Cè qualcuno che «CentoVetrine» la conosce meglio di casa propria. Parliamo di Roberto Alpi, che nella soap è il duro Ettore Ferri. Non ha partecipato a tutti i 3.118 episodi andati in onda sino a oggi, ma nel cast in attività detiene il record di presenze: quell’8 gennaio 2001, quando tutto iniziò, lui c’era. E ci sarà anche il 15 settembre, quando su Canale 5 partirà la 15ª stagione: è pronto ad affiancare Sebastian Castelli nella lotta contro Carol Grimani, una delle sue ex mogli, e riporterà a casa Vincent, il figlio di Emma, sua attuale compagna. Qual è il primo fotogramma che le torna in mente, se le parlo di «CentoVetrine»? «Era il 2000. Arrivai al centro di produzione di San Giusto Canavese, nel Torinese. Un cancello su rotaie mi si aprì davanti agli occhi: separava la nebbia dalla nebbia. Avrei voluto scappare. Rimasi. Ho fatto bene». Iniziava una nuova vita… «Anche se all’inizio il contratto fu di soli due anni: calcolarono il tempo esatto per ammortizzare la struttura. Poi volevano verificare se avremmo retto: c’erano la competizione con “Vivere” e altre incertezze. Ma il prodotto funzionò subito».
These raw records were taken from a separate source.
(* ===== verification/Keyboard.v ===== *)
(** * The keyboard ([Kernel/keyboard.c])

    The table of characters by scan code and the handler of the keyboard's interrupt.  The
    handler runs over any state with the keyboard's two flags, a terminal and a device. *)

From Stdlib Require Import Ascii.
From S2P Require Import Prelude KMonad CString Video Terminal Ports.

Definition LEFT_SHIFT_MAKE : Z := int8 0x2A.
Definition RIGHT_SHIFT_MAKE : Z := int8 0x36.
Definition CAPS_LOCK : Z := int8 0x3A.
Definition LEFT_SHIFT_BREAK : Z := int8 0xAA.
Definition RIGHT_SHIFT_BREAK : Z := int8 0xB6.
Definition NOCHAR : Z := -1.
Definition ON : Z := 1.
Definition OFF : Z := 0.

(** A character literal, and a row of four of them. *)
Definition ch (a : Ascii.ascii) : Z := Z.of_nat (Ascii.nat_of_ascii a).
Arguments ch a%_char.
Definition key (code : Z) (s : string) : list Z := code :: (ch <$> String.list_ascii_of_string s).

Definition kbd_EN : list (list Z) := [
  [0x00; NOCHAR; NOCHAR; NOCHAR; NOCHAR];
  [0x01; NOCHAR; NOCHAR; NOCHAR; NOCHAR];
  key 0x02 "1!1!";
  key 0x03 "2@2@";
  key 0x04 "3#3#";
  key 0x05 "4$4$";
  key 0x06 "5%5%";
  key 0x07 "6^6^";
  key 0x08 "7&7&";
  key 0x09 "8*8*";
  key 0x0a "9(9(";
  key 0x0b "0)0)";
  key 0x0c "-_-_";
  key 0x0d "=+=+";
  [0x0e; 8; 8; 8; 8];
  [0x0f; 9; 9; 9; 9];
  key 0x10 "qQQq";
  key 0x11 "wWWw";
  key 0x12 "eEEe";
  key 0x13 "rRRr";
  key 0x14 "tTTt";
  key 0x15 "yYYy";
  key 0x16 "uUUu";
  key 0x17 "iIIi";
  key 0x18 "oOOo";
  key 0x19 "pPPp";
  key 0x1a "[{[{";
  key 0x1b "]}]}";
  [0x1c; 10; 10; 10; 10];
  [0x1d; NOCHAR; NOCHAR; NOCHAR; NOCHAR];
  key 0x1e "aAAa";
  key 0x1f "sSSs";
  key 0x20 "dDDd";
  key 0x21 "fFFf";
  key 0x22 "gGGg";
  key 0x23 "hHHh";
  key 0x24 "jJJj";
  key 0x25 "kKKk";
  key 0x26 "lLLl";
  key 0x27 ";:;:";
  [0x28; 39; 34; 39; 34];
  key 0x29 "`~`~";
  [0x2a; LEFT_SHIFT_MAKE; LEFT_SHIFT_MAKE; LEFT_SHIFT_MAKE; LEFT_SHIFT_MAKE];
  [0x2b; 92; ch "|"; NOCHAR; ch "|"];
  key 0x2c "zZZz";
  key 0x2d "xXXx";
  key 0x2e "cCCc";
  key 0x2f "vVVv";
  key 0x30 "bBBb";
  key 0x31 "nNNn";
  key 0x32 "mMMm";
  key 0x33 ",<,<";
  key 0x34 ".>.>";
  key 0x35 "/?/?";
  [0x36; RIGHT_SHIFT_MAKE; RIGHT_SHIFT_MAKE; RIGHT_SHIFT_MAKE; RIGHT_SHIFT_MAKE];
  [0x37; ch "*"; NOCHAR; NOCHAR; NOCHAR];
  [0x38; NOCHAR; NOCHAR; NOCHAR; NOCHAR];
  [0x39; 32; 32; 32; 32];
  [0x3a; CAPS_LOCK; CAPS_LOCK; CAPS_LOCK; CAPS_LOCK];
  [0x3b; NOCHAR; NOCHAR; NOCHAR; NOCHAR];
  [0x3c; NOCHAR; NOCHAR; NOCHAR; NOCHAR];
  [0x3d; NOCHAR; NOCHAR; NOCHAR; NOCHAR];
  [0x3e; NOCHAR; NOCHAR; NOCHAR; NOCHAR];
  [0x3f; NOCHAR; NOCHAR; NOCHAR; NOCHAR];
  [0x40; NOCHAR; NOCHAR; NOCHAR; NOCHAR];
  [0x41; NOCHAR; NOCHAR; NOCHAR; NOCHAR];
  [0x42; NOCHAR; NOCHAR; NOCHAR; NOCHAR];
  [0x43; NOCHAR; NOCHAR; NOCHAR; NOCHAR];
  [0x44; NOCHAR; NOCHAR; NOCHAR; NOCHAR];
  [0x45; NOCHAR; NOCHAR; NOCHAR; NOCHAR];
  [0x46; NOCHAR; NOCHAR; NOCHAR; NOCHAR];
  [0x47; ch "7"; NOCHAR; NOCHAR; NOCHAR];
  [0x48; NOCHAR; NOCHAR; NOCHAR; NOCHAR];
  [0x49; ch "9"; NOCHAR; NOCHAR; NOCHAR];
  [0x4a; ch "-"; NOCHAR; NOCHAR; NOCHAR];
  [0x4b; NOCHAR; NOCHAR; NOCHAR; NOCHAR];
  [0x4c; ch "5"; NOCHAR; NOCHAR; NOCHAR];
  [0x4d; NOCHAR; NOCHAR; NOCHAR; NOCHAR];
  [0x4e; ch "+"; NOCHAR; NOCHAR; NOCHAR];
  [0x4f; ch "1"; NOCHAR; NOCHAR; NOCHAR];
  [0x50; NOCHAR; NOCHAR; NOCHAR; NOCHAR];
  [0x51; ch "3"; NOCHAR; NOCHAR; NOCHAR];
  [0x52; ch "0"; NOCHAR; NOCHAR; NOCHAR];
  [0x53; ch "."; NOCHAR; NOCHAR; NOCHAR];
  [0x57; NOCHAR; NOCHAR; NOCHAR; NOCHAR];
  [0x58; NOCHAR; NOCHAR; NOCHAR; NOCHAR]
].

Record Keyboard := mkKeyboard { shift : Z; caps : Z }.

Section keyboard.
Context {S D : Type} `{Field S Keyboard, Field S Terminal, Field S D, Ports D}.

(** The shell's restart, in the whole machine. *)
Context (restartSHELL : M S unit).

(** The bytes around the table, by their distance from its start. *)
Context (outside : Z → Z).

Definition kbd_get (c k : Z) : Z :=
  match row ← aget kbd_EN c; aget row k with
  | Some x => x
  | None => int8 (outside (c * 5 + k))
  end.

Definition read_port (portid : Z) : M S Z := call_field (λ d : D, Some (inputb portid d)).
Definition set_kbd (sh ca : Z) : M S unit := modify (fset (mkKeyboard sh ca)).
Definition type_char (c : Z) : M S unit := on_field (putTerminalBuffer c).

Definition keyboardHandlerC : M S unit :=
  c ← read_port 0x60;
  let c := int8 c in
  kb ← asks fget;
  let '(mkKeyboard sh ca) := kb in
  if c =? CAPS_LOCK then set_kbd sh (if ca =? ON then OFF else ON)
  else if (c =? LEFT_SHIFT_MAKE) || (c =? RIGHT_SHIFT_MAKE) then set_kbd ON ca
  else if (c =? LEFT_SHIFT_BREAK) || (c =? RIGHT_SHIFT_BREAK) then set_kbd OFF ca
  else
    let toSend := kbd_get c 1 in
    when ((sh =? ON) && (c =? 0x3b)) restartSHELL ;;
    kb ← asks fget;
    let '(mkKeyboard sh ca) := kb in
    if (Z.land c 0x80 =? 0) && negb (toSend =? NOCHAR) then
      if (ca =? ON) && (sh =? ON) then type_char (kbd_get c 4)
      else if ca =? ON then type_char (kbd_get c 3)
      else if sh =? ON then type_char (kbd_get c 2)
      else type_char (kbd_get c 1)
    else mret tt.
End keyboard.
(* ===== verification/KeyboardThms.v ===== *)
(** * Properties of the keyboard

    From the scan codes to the reader: the keys that the table gives for a text put that
    text, in order, in the memory of the process that reads. *)

From S2P Require Import Prelude KMonad CString Video VideoThms Terminal TerminalThms Ports Keyboard.

(** A keyboard with a terminal; the scan codes to come are a list. *)
Record Console := mkConsole { co_kbd : Keyboard; co_term : Terminal; co_keys : list Z }.

#[export] Instance Console_kbd : Field Console Keyboard :=
  {| fget := co_kbd; fset k s := mkConsole k (co_term s) (co_keys s) |}.
#[export] Instance Console_term : Field Console Terminal :=
  {| fget := co_term; fset t s := mkConsole (co_kbd s) t (co_keys s) |}.
#[export] Instance Console_keys : Field Console (list Z) :=
  {| fget := co_keys; fset l s := mkConsole (co_kbd s) (co_term s) l |}.

(** ** The keys for a character *)

Definition table_get (c k : Z) : option Z := row ← aget kbd_EN c; aget row k.

Definition column (sh ca : Z) : Z :=
  if (ca =? ON) && (sh =? ON) then 4 else if ca =? ON then 3 else if sh =? ON then 2 else 1.

Definition modifier (k : Z) : bool :=
  (k =? CAPS_LOCK) || (k =? LEFT_SHIFT_MAKE) || (k =? RIGHT_SHIFT_MAKE).

(** The key [k] types [c]. *)
Definition types (sh ca c k : Z) : bool :=
  negb (modifier k) && negb (k =? 0x3b) && bool_decide (table_get k (column sh ca) = Some c) &&
  match table_get k 1 with Some x => negb (x =? NOCHAR) | None => false end.

Definition find_key (sh ca c : Z) : option Z := List.find (types sh ca c) (seqZ 0 86).

(** The scan codes that type [c]: one key, with the left shift key around it if needed. *)
Definition keys_for (ca c : Z) : list Z :=
  match find_key OFF ca c with
  | Some k => [k]
  | None => match find_key ON ca c with Some k => [0x2A; k; 0xAA] | None => [] end
  end.

(** Backspace, tab, newline and the printable characters of ASCII. *)
Definition typable (c : Z) : Prop := 8 ≤ c ≤ 10 ∨ 32 ≤ c ≤ 126.

(** *** Every such character has its keys *)

Definition has_key (ca c : Z) : bool :=
  match find_key OFF ca c with
  | Some _ => true
  | None => match find_key ON ca c with Some _ => true | None => false end
  end.

Lemma has_key_spec ca c :
  ca = OFF ∨ ca = ON → typable c → (ca = ON → c ≠ 92) → has_key ca c = true.
Proof.
  intros Hca Hc H92.
  set (P := λ ca c, negb (((8 <=? c) && (c <=? 10)) || ((32 <=? c) && (c <=? 126))) ||
    ((ca =? ON) && (c =? 92)) || has_key ca c).
  assert (HP : P ca c = true).
  { assert (Hr : 0 ≤ c < Z.of_nat 127) by (unfold typable in Hc; lia). clear Hc H92. revert c Hr.
    apply all_below. destruct Hca as [-> | ->]; vm_compute; reflexivity. }
  unfold P in HP. rewrite !orb_true_iff in HP. destruct HP as [[HP|HP]|HP]; [| |done].
  - rewrite negb_true_iff, orb_false_iff, !andb_false_iff, !Z.leb_gt in HP. unfold typable in Hc. lia.
  - rewrite andb_true_iff, !Z.eqb_eq in HP. destruct HP as [E1 E2]. by destruct (H92 E1).
Qed.

Lemma find_key_spec sh ca c k : find_key sh ca c = Some k → 0 ≤ k < 86 ∧ types sh ca c k = true.
Proof.
  intros E. apply List.find_some in E as [Hin Ht]. split; [|done].
  apply list_elem_of_In, elem_of_seqZ in Hin. lia.
Qed.

(** ** The handler *)

Lemma kbd_get_table outside c k x : table_get c k = Some x → kbd_get outside c k = x.
Proof. unfold kbd_get, table_get. by intros ->. Qed.

(** A key that types [c] puts it into the terminal, in any state with the parts. *)
Lemma key_types {S D} `{Field S Keyboard, Field S Terminal, Field S D, Ports D} (restartSHELL : M S unit) outside sh ca c k t' (s : S) (d : D) :
  0 ≤ k < 86 → types sh ca c k = true →
  inputb 0x60 (fget s) = (k, d) → fget (fset d s) = mkKeyboard sh ca → putTerminalBuffer c (fget (fset d s)) = Some t' →
  keyboardHandlerC (D := D) restartSHELL outside s = Done tt (fset t' (fset d s)).
Proof.
  intros Hk Ht Hin Hkb Hp. unfold types in Ht. rewrite !andb_true_iff, !negb_true_iff, bool_decide_eq_true in Ht.
  destruct Ht as [[[Hm H3b] Hc] Hn]. unfold modifier in Hm. rewrite !orb_false_iff in Hm. destruct Hm as [[Hm1 Hm2] Hm3].
  destruct (table_get k 1) as [x|] eqn:Hx; [|done].
  unfold keyboardHandlerC, read_port. erewrite call_field_bind by (by rewrite Hin). rewrite (wrap_s_id 8 k) by lia.
  rewrite asks_bind, Hkb. rewrite Hm1, Hm2, Hm3, H3b. cbn [orb].
  change LEFT_SHIFT_BREAK with (-86). change RIGHT_SHIFT_BREAK with (-74).
  rewrite (proj2 (Z.eqb_neq k (-86))), (proj2 (Z.eqb_neq k (-74))) by lia. cbn [orb]. rewrite andb_false_r. cbn [when].
  erewrite bind_done by reflexivity. rewrite asks_bind, Hkb.
  assert (Z.land k 0x80 = 0) as ->.
  { apply Z.bits_inj'. intros n Hn'. rewrite Z.land_spec, Z.bits_0. change 0x80 with (2 ^ 7).
    rewrite Z.pow2_bits_eqb by lia. destruct (Z.eqb_spec 7 n) as [<-|]; [|by rewrite andb_false_r].
    rewrite Z.testbit_odd, Z.shiftr_div_pow2 by lia. rewrite Z.div_small by lia. done. }
  rewrite <-(kbd_get_table outside k 1 x Hx) in Hn. rewrite Hn. cbn [Z.eqb andb].
  unfold column in Hc.
  assert (Hdone : ∀ j, table_get k j = Some c → type_char (kbd_get outside k j) (fset d s) = Done tt (fset t' (fset d s))).
  { intros j Hj. unfold type_char, on_field, modifyO. rewrite (kbd_get_table outside k j c Hj), Hp. done. }
  destruct ((ca =? ON) && (sh =? ON)); [by apply Hdone|]. destruct (ca =? ON); [by apply Hdone|].
  destruct (sh =? ON); by apply Hdone.
Qed.

Section handler.
Context (restartSHELL : M Console unit) (outside : Z → Z).
Abbreviation handler := (keyboardHandlerC (D := list Z) restartSHELL outside).

Lemma read_key kb t k ks {A} (f : Z → M Console A) :
  (read_port (D := list Z) 0x60 ≫= f) (mkConsole kb t (k :: ks)) = f (uint8 k) (mkConsole kb t ks).
Proof. unfold read_port. by erewrite call_field_bind by reflexivity. Qed.

Lemma int8_uint8_id k : -128 ≤ k < 128 → int8 (uint8 k) = k.
Proof. intros Hk. rewrite int8_uint8. by apply wrap_s_id. Qed.

Lemma handler_shift_make sh ca t ks :
  handler (mkConsole (mkKeyboard sh ca) t (0x2A :: ks)) = Done tt (mkConsole (mkKeyboard ON ca) t ks).
Proof. unfold keyboardHandlerC. by rewrite read_key. Qed.

Lemma handler_shift_break sh ca t ks :
  handler (mkConsole (mkKeyboard sh ca) t (0xAA :: ks)) = Done tt (mkConsole (mkKeyboard OFF ca) t ks).
Proof. unfold keyboardHandlerC. by rewrite read_key. Qed.

Lemma handler_types sh ca t ks c k t' :
  0 ≤ k < 86 → types sh ca c k = true → putTerminalBuffer c t = Some t' →
  handler (mkConsole (mkKeyboard sh ca) t (k :: ks)) = Done tt (mkConsole (mkKeyboard sh ca) t' ks).
Proof.
  intros Hk Ht Hp. set (s := mkConsole (mkKeyboard sh ca) t (k :: ks)).
  assert (Hin : inputb 0x60 (fget s) = (k, ks)) by (unfold inputb; simpl; f_equal; apply wrap_u_id; lia).
  exact (key_types (D := list Z) restartSHELL outside sh ca c k t' s ks Hk Ht Hin eq_refl Hp).
Qed.

(** [n] interrupts of the keyboard. *)
Fixpoint interrupts_kbd (n : nat) : M Console unit :=
  match n with O => mret tt | S n' => handler ;; interrupts_kbd n' end.

Lemma interrupts_app (n1 n2 : nat) s s' :
  interrupts_kbd n1 s = Done tt s' → interrupts_kbd (n1 + n2) s = interrupts_kbd n2 s'.
Proof.
  revert s. induction n1 as [|n1 IH]; intros s; cbn [interrupts_kbd Nat.add].
  { by intros [= <-]. }
  unfold mbind, M_bind. destruct (handler s) as [|[] s1|s1 k]; simpl; [done| |done]. apply IH.
Qed.

Lemma interrupts_1 s s' : handler s = Done tt s' → interrupts_kbd 1 s = Done tt s'.
Proof. intros E. simpl. unfold mbind, M_bind. by rewrite E. Qed.

Lemma type_one ca c t ks t' :
  ca = OFF ∨ ca = ON → typable c → (ca = ON → c ≠ 92) → putTerminalBuffer c t = Some t' →
  interrupts_kbd (length (keys_for ca c)) (mkConsole (mkKeyboard OFF ca) t (keys_for ca c ++ ks)) =
    Done tt (mkConsole (mkKeyboard OFF ca) t' ks).
Proof.
  intros Hca Hc H92 Hp. pose proof (has_key_spec ca c Hca Hc H92) as Hk. unfold has_key in Hk. unfold keys_for.
  destruct (find_key OFF ca c) as [k|] eqn:E1.
  - apply find_key_spec in E1 as [Hr Ht]. apply interrupts_1. by apply handler_types with (c := c).
  - destruct (find_key ON ca c) as [k|] eqn:E2; [|done]. apply find_key_spec in E2 as [Hr Ht].
    cbn [length app]. etransitivity; [exact (interrupts_app 1 2 _ _ (interrupts_1 _ _ (handler_shift_make _ _ _ _)))|].
    etransitivity; [exact (interrupts_app 1 1 _ _ (interrupts_1 _ _ (handler_types ON ca t (0xAA :: ks) c k t' Hr Ht Hp)))|].
    apply interrupts_1, handler_shift_break.
Qed.

Lemma type_all ca l l0 t ks :
  ca = OFF ∨ ca = ON → (∀ c, c ∈ l → typable c ∧ (ca = ON → c ≠ 92)) →
  term_holds t l0 → video_ok (t_video t) → len l0 + len l < BUFFERSIZE →
  ∃ t', interrupts_kbd (length (l ≫= keys_for ca)) (mkConsole (mkKeyboard OFF ca) t ((l ≫= keys_for ca) ++ ks)) =
      Done tt (mkConsole (mkKeyboard OFF ca) t' ks) ∧
    term_holds t' (l0 ++ l) ∧ video_ok (t_video t').
Proof.
  intros Hca. revert l0 t. induction l as [|c l IH]; intros l0 t Hl Ht Hv Hlen.
  { exists t. rewrite app_nil_r. by split_and!. }
  simpl in Hlen. destruct (Hl c) as [Hc H92]; [by left|].
  destruct (putTerminalBuffer_spec c t l0 Ht Hv) as (t1 & Hp & Hv1 & _ & _ & Ht1 & _).
  rewrite (proj2 (Z.ltb_lt _ _)) in Ht1 by lia.
  destruct (IH (l0 ++ [c]) t1) as (t' & Hi & Ht' & Hv'); [intros; apply Hl; by right|done|done|rewrite length_app; simpl; lia|].
  exists t'. rewrite <-app_assoc in Ht'. split; [|by split]. cbn [mbind list_bind]. rewrite length_app, <-app_assoc.
  rewrite (interrupts_app _ _ _ _ (type_one ca c t _ t1 Hca Hc H92 Hp)). exact Hi.
Qed.
End handler.

(** C10: from the keyboard to the reader: on an empty terminal, the interrupts for the keys
    of a text of at most 2499 typable characters, with caps lock off or (without the
    backslash) on, leave the shift key up and the terminal's screen in bounds, and a
    process that then reads gets exactly the text. *)
Theorem typing_reaches_reader restartSHELL outside ca l t ks buffer n m :
  ca = OFF ∨ ca = ON → (∀ c, c ∈ l → typable c ∧ (ca = ON → c ≠ 92)) →
  term_holds t [] → video_ok (t_video t) → len l < BUFFERSIZE → len l ≤ n ≤ INT_MAX →
  ∃ t', interrupts_kbd restartSHELL outside (length (l ≫= keys_for ca))
          (mkConsole (mkKeyboard OFF ca) t ((l ≫= keys_for ca) ++ ks)) =
        Done tt (mkConsole (mkKeyboard OFF ca) t' ks) ∧ video_ok (t_video t') ∧
    ∃ m' t2, getTerminalBuffer buffer n m t' = Some (len l, m', t2) ∧ term_holds t2 [] ∧
      ∀ (j : nat) c, l !! j = Some c → load8 m' (buffer + Z.of_nat j) = c.
Proof.
  intros Hca Hl Ht Hv Hlen Hn.
  destruct (type_all restartSHELL outside ca l [] t ks Hca Hl Ht Hv) as (t' & Hi & Ht' & Hv'); [simpl; lia|].
  exists t'. split; [exact Hi|]. split; [done|].
  assert (Hc : term_holds (cli t') l) by (destruct Ht'; by split).
  destruct (get_loop_spec (Z.to_nat n) buffer 0 m (cli t') l Hc) as (m' & t2 & Hg & H2 & _ & _ & Hd & _).
  exists m', t2. rewrite Z2Nat.id, Z.min_r, Z.add_0_l in Hg by lia.
  unfold getTerminalBuffer. rewrite wrap_u_id by (unfold INT_MAX in *; lia). split; [exact Hg|].
  rewrite drop_ge in H2 by lia. split; [done|].
  intros j c Hj. rewrite take_ge in Hd by lia. rewrite (Hd j c Hj). apply wrap_u_id.
  destruct (Hl c) as [[?|?] _]; [by eapply list_elem_of_lookup_2|lia|lia].
Qed.

Lemma typing_reaches_reader_witness :
  ∃ t', interrupts_kbd fault (λ _, 0) 6 (mkConsole (mkKeyboard OFF OFF) demo_term [0x2A; 0x23; 0xAA; 0x17; 0x1C; 0x39; 0x3B]) =
    Done tt (mkConsole (mkKeyboard OFF OFF) t' [0x3B]) ∧
    ∃ m' t2, getTerminalBuffer 100 80 (λ _, 0) t' = Some (4, m', t2) ∧ load8 m' 100 = 72.
Proof.
  destruct (typing_reaches_reader fault (λ _, 0) OFF [72; 105; 10; 32] demo_term [0x3B] 100 80 (λ _, 0))
    as (t' & E & _ & m' & t2 & E2 & _ & Hd).
  - by left.
  - intros c Hc. split; [|done]. unfold typable. rewrite !elem_of_cons, elem_of_nil in Hc.
    destruct Hc as [->|[->|[->|[->|[]]]]]; lia.
  - exact demo_term_holds.
  - exact demo_video_ok.
  - simpl. unfold BUFFERSIZE. lia.
  - simpl. unfold INT_MAX. lia.
  - exact (ex_intro _ t' (conj E (ex_intro _ m' (ex_intro _ t2 (conj E2 (Hd 0%nat 72 eq_refl)))))).
Defined.

(** With caps lock the backslash key types the character -1: only the first column of the
    table is tested for [NOCHAR]. *)
Lemma caps_backslash : has_key ON 92 = false ∧ types OFF ON NOCHAR 0x2B = true.
Proof. by vm_compute. Qed.

(** The keys F11 and F12 are two rows too early in the table: their scan codes are past it. *)
Lemma f11_outside : length kbd_EN = 86%nat ∧ table_get 0x57 1 = None ∧ table_get 0x54 0 = Some 0x57.
Proof. by vm_compute. Qed.
(** [itoa] in base 10 writes the number as it is printed. *)
Lemma itoa_decimal v str :
  INT_MIN < v ≤ INT_MAX → (length (decimal v) < length str)%nat → len str < INT_MAX - 3 →
  itoa v str 10 = Some (len (decimal v), decimal v ++ 0 :: drop (S (length (decimal v))) str).
Proof.
  unfold INT_MIN, INT_MAX, decimal. intros Hv Hlt Hbig. unfold itoa. rewrite Z.eqb_refl, andb_true_r.
  assert (Hpos : ∀ w pre old, 0 ≤ w ≤ 2147483647 → (length (numeral_rev 64 10 w) < length old)%nat → len pre ≤ 1 →
    len old < 2147483644 →
    ('(b, p, n) ← itoa_digits (S (length (pre ++ old))) w 10 (pre ++ old) (len pre) (len pre);
     b ← aset b p 0; b ← reverse_loop (length b) b (len pre) (p - 1); Some (n, b)) =
    Some (len pre + len (numeral_text 10 w), pre ++ numeral_text 10 w ++ 0 :: drop (S (length (numeral_text 10 w))) old)).
  { intros w pre old Hw Hl Hpre Hold. rewrite length_numeral_text.
    pose proof (length_fmap digit_char (numeral_rev 64 10 w)) as Hlf. pose proof (length_numeral_rev 64 10 w) as H64.
    rewrite itoa_digits_uintToBase by (unfold INT_MAX; rewrite ?length_app; lia).
    rewrite (uintToBase_digits_spec 64) by (rewrite ?length_fmap, ?length_app; try change (2 ^ 32) with 4294967296;
      try change (2 ^ Z.of_nat 64) with 18446744073709551616; lia).
    cbn [mbind option_bind]. rewrite numeral_text_rev, <-Hlf. set (ds := digit_char <$> numeral_rev 64 10 w) in *.
    pose proof (finish_numeral pre ds old (length (pre ++ old)) ltac:(lia) ltac:(rewrite length_app; lia)) as Hfin.
    destruct (aset ((pre ++ ds) ++ _) _ 0) as [b|] eqn:Ea; [|done]. cbn [mbind option_bind] in Hfin |- *.
    apply aset_inv in Ea as [_ ->]. rewrite length_aput.
    replace (length ((pre ++ ds) ++ drop (length ds) old)) with (length (pre ++ old)) by (rewrite !length_app, length_drop; lia).
    by rewrite Hfin. }
  destruct (Z.ltb_spec v 0) as [Hneg|Hge].
  - destruct str as [|x str]; [simpl in Hlt; lia|]. cbn [length] in Hlt, Hbig.
    change (aset (x :: str) 0 45) with (Some (45 :: str)). cbn [mbind option_bind].
    rewrite int32_id by (unfold INT_MIN, INT_MAX; lia). rewrite length_numeral_text in Hlt.
    pose proof (Hpos (- v) [45] str ltac:(lia) ltac:(lia) ltac:(simpl; lia) ltac:(lia)) as Hp.
    cbn [app length drop] in Hp |- *. change (Z.of_nat 1) with 1 in Hp. rewrite Hp. f_equal. f_equal. lia.
  - rewrite length_numeral_text in Hlt. pose proof (Hpos v [] str ltac:(lia) ltac:(lia) ltac:(simpl; lia) ltac:(lia)) as Hp.
    exact Hp.
Qed.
Ha vissuto bene anche la coabitazione con gli altri colleghi? «Ho visto arrivare di tutto: quello che iniziava considerandolo un trampolino di lancio, il fenomeno che voleva rubare spazio agli altri… Ma anche i meno simpatici, in definitiva, alla fine si adattavano, facevano gruppo». Non le chiedo i nomi, ma quanti ne ha detestati, quattro o cinque? «Anche meno, ma le ripeto: alla fine si ammorbidivano. Vivevamo tutti lì nei dintorni, la sera ci invitavamo alle cenette, facevamo un po’ di bisboccia». Oggi non più? «È normale: l’entusiasmo degli inizi scema un po’. Si fa quel che si deve fare e poi si va. Anche perché questi lavori lontani, a lungo termine, stroncano la vita privata». Lei dove abita? «Per anni a Rivarolo Canavese. Oggi a Torino. Sono divorziato e ho una compagna che spesso sta con me. Mia figlia Arianna, 20 anni, studia management alla Bocconi, a Milano. E qui nei dintorni vive anche mia mamma Antonietta, 94 anni. Mi vede ed esclama: “Ecco il mio paradiso!”». Quante scene gira in un giorno? «Dipende: in media dalle tre alle sette». Avete un gobbo elettronico o studiate i copioni? «Nessun gobbo. Si allena la memoria. Sarà l’esperienza, ma io leggo le battute la prima volta durante il trucco, ripasso mentre mi vesto, provo una volta con il partner, e poi giriamo. C’è chi deve studiarle anche due o tre giorni».
Sbaglio o sto parlando con un resuscitato? «Ebbene sì. Una volta sparii misteriosamente, anche se nella realtà ero tentato di passare a “Vivere”, ma rientrai dopo un anno. Un’altra volta me ne andai per stare a Roma con mia figlia. Proposi una soluzione meno traumatica, ma gli autori decisero di uccidermi, salvo accorgersi dopo tre anni che il mio personaggio mancava. Tornai e un flashback rivelò che in realtà mi ero risvegliato dal coma. Un amico mi aveva nascosto in una clinica segreta». Quindi lei è indispensabile… «Mannò, è che alla lunga diventiamo parenti degli spettatori. Si affezionano ed è piuttosto difficile eliminarci». Qual è stata l’evoluzione di «CentoVetrine» negli anni? «All’inizio eravamo un grande magazzino con i negozi e la gente comune. Poi la classe media è sparita e siamo diventati sempre più ricchi e spietati. C’è stata anche la fase dei sequestri di persona, non so quanto gradita. Ora si torna con una cifra più romantica». La crisi ha influito sulla produzione? «Prima giravamo nove mesi e mezzo all’anno, oggi solo sei: prendiamo tre mensilità in meno. E si tende ad aumentare la lunghezza delle singole scene. Ma se il concetto da esprimere è “Ciao, ci vediamo domani”, passando da un minuto a tre, se non hai mestiere tu e gli sceneggiatori, allora può essere un problema. Lo stesso che hanno molte fiction serali, mi sono confrontato con i colleghi. Poi si lamentano se la gente si disaffeziona e guarda…». Indovino: le serie americane! «Esatto. Ma provate a metterci i mezzi e il lavoro delle serie americane, poi vediamo se scappano o no!».